(** ** Scalars *)

(** The operations on [double] that the translation unit uses:
    [operator*], [operator/], the implicit conversion from [int], and the
    constant [NA] (Avogadro's number), which Constants.h declares outside
    this translation unit and which stays a parameter of the arithmetic. *)
Class Double (R : Type) : Type := {
  dmul : R → R → R;
  ddiv : R → R → R;
  of_int : Z → R;
  NA : R
}.

Declare Scope double_scope.
Delimit Scope double_scope with D.
Infix "*" := dmul : double_scope.
Infix "/" := ddiv : double_scope.

(** ** Outcomes of a call *)

(** Modelled from the spec: [InvalidInputError] of Errors.h, which lies
    outside this translation unit.  An invalid-input error identifies the
    input and the offending value, and carries a message to which
    [operator<<] appends. *)
Record InvalidInputError : Type := {
  err_input : string;
  err_value : Z;
  err_message : string
}.

Definition mkInvalidInputError (input : string) (value : Z) : InvalidInputError :=
  {| err_input := input; err_value := value; err_message := "" |}.

Definition err_append (e : InvalidInputError) (s : string) : InvalidInputError :=
  {| err_input := err_input e; err_value := err_value e;
     err_message := err_message e +:+ s |}.

Infix "<<" := err_append (at level 61, left associativity).

(** The line feed of the C++ string literals. *)
Definition nl : string := String "010"%char EmptyString.

Inductive fault : Type :=
  | AssertionFailure
  | OutOfBounds.

Inductive outcome (A : Type) : Type :=
  | Ok (a : A)
  | Throw (e : InvalidInputError)
  | Fault (f : fault).

Arguments Ok {A} a.
Arguments Throw {A} e.
Arguments Fault {A} f.

(** A member function or a routine writing through a pointer: it runs on
    a state [X] (the object, or the caller's buffers) and leaves the state
    it had reached when it throws. *)
Definition St (X A : Type) : Type := X → outcome A * X.

Definition st_ret {X A} (a : A) : St X A := λ s, (Ok a, s).

Definition st_bind {X A B} (m : St X A) (k : A → St X B) : St X B :=
  λ s, match m s with
       | (Ok a, s') => k a s'
       | (Throw e, s') => (Throw e, s')
       | (Fault f, s') => (Fault f, s')
       end.

Definition st_throw {X A} (e : InvalidInputError) : St X A := λ s, (Throw e, s).
Definition st_fault {X A} (f : fault) : St X A := λ s, (Fault f, s).
Definition st_get {X} : St X X := λ s, (Ok s, s).
Definition st_gets {X A} (f : X → A) : St X A := λ s, (Ok (f s), s).
Definition st_modify {X} (f : X → X) : St X unit := λ s, (Ok (), f s).

Notation "x ←' m ; k" := (st_bind m (λ x, k))
  (at level 20, m at level 100, k at level 200, right associativity,
   format "x  ←'  m ;  '/' k").
Notation "m ;;' k" := (st_bind m (λ _, k))
  (at level 100, k at level 200, right associativity,
   format "m  ;;'  '/' k").

(** [assert(c)] of <cassert>, in a build that keeps assertions. *)
Definition assert {X} (c : bool) : St X unit :=
  if c then st_ret () else st_fault AssertionFailure.

(** [for (int i = i0; i < i0 + n; ++i) body(i)]. *)
Fixpoint for_loop {X} (i0 n : nat) (body : nat → St X unit) : St X unit :=
  match n with
  | O => st_ret ()
  | S n' => body i0 ;;' for_loop (S i0) n' body
  end.

(** Runs [m] on one component of a larger state. *)
Definition st_zoom {X T A} (get : X → T) (set : T → X → X) (m : St T A) : St X A :=
  λ s, let '(r, t) := m (get s) in (r, set t s).

(** ** Arrays *)

Section Arrays.
Context {R : Type} `{Double R}.

(** [v(i)] and [p[i]] as an rvalue. *)
Definition load {X} (v : list R) (i : nat) : St X R :=
  match v !! i with
  | Some x => st_ret x
  | None => st_fault OutOfBounds
  end.

(** [p[i] = x] and [v[i] = x]. *)
Definition store (i : nat) (x : R) : St (list R) unit :=
  λ v, if decide (i < length v)%nat then (Ok (), <[i:=x]> v)
       else (Fault OutOfBounds, v).

(** [Eigen::Map<const Eigen::VectorXd>(p, n)]: the [n] coefficients
    found at [p]. *)
Definition Eigen_Map {X} (p : list R) (n : nat) : St X (list R) :=
  if decide (n ≤ length p)%nat then st_ret (take n p) else st_fault OutOfBounds.

(** [Eigen::VectorXd v(n)]: Eigen allocates the [n] coefficients and
    leaves them as the memory had them; [junk] is that memory. *)
Definition VectorXd_sized (junk : nat → R) (n : nat) : list R :=
  map junk (seq 0 n).

(** A callee that fills the first [length c] slots behind a [double*]. *)
Definition write_head (c : list R) : St (list R) unit :=
  λ v, if decide (length c ≤ length v)%nat then (Ok (), c ++ drop (length c) v)
       else (Fault OutOfBounds, v).

(** Block operations of Eigen on a dense vector; a block that does not
    fit trips Eigen's range assertion.  [u.head(n)], read: *)
Definition head_block {X} (u : list R) (n : nat) : St X (list R) :=
  if decide (n ≤ length u)%nat then st_ret (take n u) else st_fault OutOfBounds.

(** [v.head(n) *= c]. *)
Definition head_scale (n : nat) (c : R) : St (list R) unit :=
  λ v, if decide (n ≤ length v)%nat
       then (Ok (), map (λ x, (x * c)%D) (take n v) ++ drop n v)
       else (Fault OutOfBounds, v).

(** [v.tail(n) = rhs]. *)
Definition tail_assign (n : nat) (rhs : list R) : St (list R) unit :=
  λ v, if decide (n ≤ length v ∧ length rhs = n)%nat
       then (Ok (), take (length v - n) v ++ rhs)
       else (Fault OutOfBounds, v).

End Arrays.

(** ** The wall state *)

Section WallState.
Context {R : Type} `{Double R}.

(** The part of Thermodynamics.h this unit calls.  The class lies
    outside this translation unit, so the provider is a parameter of the
    wall state; [convert_RHO_TO_CONC a] stands for the values that
    [convert<RHO_TO_CONC>(a, b)] leaves in [b]. *)
Record Thermodynamics : Type := {
  nSpecies : nat;
  nEnergyEqns : nat;
  convert_RHO_TO_CONC : list R → list R
}.

(** The part of SurfaceProperties.h this unit calls, a parameter of the
    wall state as well. *)
Record SurfaceProperties : Type := {
  nWallSpecies : nat;
  nSiteCategories : nat;
  nTotalSites : R;
  fracSite : nat → R;
  nSpeciesinSite : nat → Z
}.

(** The data members of [class WallState]. *)
Record WallState : Type := {
  m_thermo : Thermodynamics;
  m_surf_props : SurfaceProperties;
  m_ns : nat;
  m_nT : nat;
  m_ns_surf : nat;
  m_set_state_rhoi_T : Z;
  mv_rhoi : list R;
  mv_T : list R;
  m_p : R;
  m_is_wall_state_set : bool;
  mv_surf_props_state : list R
}.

====================

:: Work to complete ::
Scan the material above for the string "parameter". Return each line where it occurs.

:: Written solution ::
    this translation unit and which stays a parameter of the arithmetic. *)
    outside this translation unit, so the provider is a parameter of the
(** The part of SurfaceProperties.h this unit calls, a parameter of the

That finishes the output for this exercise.